» **Work instruction**
Every line in the data below that has the word "false" should be returned.

» **Material provided**
┌──

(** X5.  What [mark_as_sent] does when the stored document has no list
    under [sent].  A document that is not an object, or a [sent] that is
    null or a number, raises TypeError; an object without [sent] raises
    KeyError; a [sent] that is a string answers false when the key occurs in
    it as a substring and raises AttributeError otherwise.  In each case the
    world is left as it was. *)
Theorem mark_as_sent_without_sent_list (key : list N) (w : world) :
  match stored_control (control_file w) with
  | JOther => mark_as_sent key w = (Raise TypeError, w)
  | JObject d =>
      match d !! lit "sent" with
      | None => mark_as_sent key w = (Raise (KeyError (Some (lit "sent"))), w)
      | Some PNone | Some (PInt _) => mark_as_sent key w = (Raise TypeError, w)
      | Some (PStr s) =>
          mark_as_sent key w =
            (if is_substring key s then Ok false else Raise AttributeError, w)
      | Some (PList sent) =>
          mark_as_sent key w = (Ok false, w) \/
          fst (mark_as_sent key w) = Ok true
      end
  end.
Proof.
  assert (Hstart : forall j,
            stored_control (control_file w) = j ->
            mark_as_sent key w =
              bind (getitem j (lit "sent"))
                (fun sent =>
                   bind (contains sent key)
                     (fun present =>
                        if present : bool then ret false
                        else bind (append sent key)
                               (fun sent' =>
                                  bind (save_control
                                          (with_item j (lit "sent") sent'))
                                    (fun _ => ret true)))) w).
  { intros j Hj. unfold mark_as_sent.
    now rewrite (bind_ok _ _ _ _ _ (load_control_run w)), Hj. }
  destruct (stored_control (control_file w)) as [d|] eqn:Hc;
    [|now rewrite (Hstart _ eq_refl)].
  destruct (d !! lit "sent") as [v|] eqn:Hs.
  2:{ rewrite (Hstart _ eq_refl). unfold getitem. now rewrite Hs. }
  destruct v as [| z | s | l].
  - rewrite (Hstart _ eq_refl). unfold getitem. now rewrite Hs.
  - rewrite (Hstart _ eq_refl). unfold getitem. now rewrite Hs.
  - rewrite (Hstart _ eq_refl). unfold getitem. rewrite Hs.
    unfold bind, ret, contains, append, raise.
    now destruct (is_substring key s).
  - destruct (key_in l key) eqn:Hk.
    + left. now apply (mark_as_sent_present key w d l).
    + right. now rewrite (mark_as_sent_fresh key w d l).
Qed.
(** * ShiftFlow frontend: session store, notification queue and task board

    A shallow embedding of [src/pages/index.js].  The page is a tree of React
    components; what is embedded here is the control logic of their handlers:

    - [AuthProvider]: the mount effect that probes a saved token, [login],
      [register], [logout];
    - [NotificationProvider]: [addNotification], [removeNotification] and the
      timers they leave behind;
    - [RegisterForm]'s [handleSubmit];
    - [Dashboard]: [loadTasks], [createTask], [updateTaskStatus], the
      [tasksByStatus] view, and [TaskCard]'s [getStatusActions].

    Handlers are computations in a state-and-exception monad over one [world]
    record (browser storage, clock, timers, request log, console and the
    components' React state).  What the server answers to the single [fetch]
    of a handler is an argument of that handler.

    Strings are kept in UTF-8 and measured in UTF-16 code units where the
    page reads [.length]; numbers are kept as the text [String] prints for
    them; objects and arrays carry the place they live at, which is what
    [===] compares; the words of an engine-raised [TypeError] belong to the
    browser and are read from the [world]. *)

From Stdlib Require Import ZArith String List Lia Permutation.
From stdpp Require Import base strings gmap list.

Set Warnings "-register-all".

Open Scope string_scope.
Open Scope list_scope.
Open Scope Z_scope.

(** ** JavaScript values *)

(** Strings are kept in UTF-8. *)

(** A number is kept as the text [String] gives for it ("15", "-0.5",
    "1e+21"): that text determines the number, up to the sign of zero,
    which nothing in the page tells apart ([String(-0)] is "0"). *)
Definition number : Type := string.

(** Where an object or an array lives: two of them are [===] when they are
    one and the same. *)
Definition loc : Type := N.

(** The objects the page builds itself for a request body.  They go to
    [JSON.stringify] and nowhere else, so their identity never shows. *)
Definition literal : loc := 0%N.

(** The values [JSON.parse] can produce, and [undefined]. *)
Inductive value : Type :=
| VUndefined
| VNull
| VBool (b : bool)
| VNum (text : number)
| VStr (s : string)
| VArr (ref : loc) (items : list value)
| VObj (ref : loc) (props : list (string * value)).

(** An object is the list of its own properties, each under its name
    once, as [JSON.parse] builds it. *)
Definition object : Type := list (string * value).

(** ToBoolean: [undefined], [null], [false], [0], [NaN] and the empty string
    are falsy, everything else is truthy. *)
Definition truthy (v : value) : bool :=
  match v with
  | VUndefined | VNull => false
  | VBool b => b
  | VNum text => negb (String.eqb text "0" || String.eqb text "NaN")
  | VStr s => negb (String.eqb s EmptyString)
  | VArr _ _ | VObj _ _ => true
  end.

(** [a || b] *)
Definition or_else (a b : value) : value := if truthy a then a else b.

└──

» **Response area**
    KeyError; a [sent] that is a string answers false when the key occurs in
            (if is_substring key s then Ok false else Raise AttributeError, w)
          mark_as_sent key w = (Ok false, w) \/
                        if present : bool then ret false
(** ToBoolean: [undefined], [null], [false], [0], [NaN] and the empty string
  | VUndefined | VNull => false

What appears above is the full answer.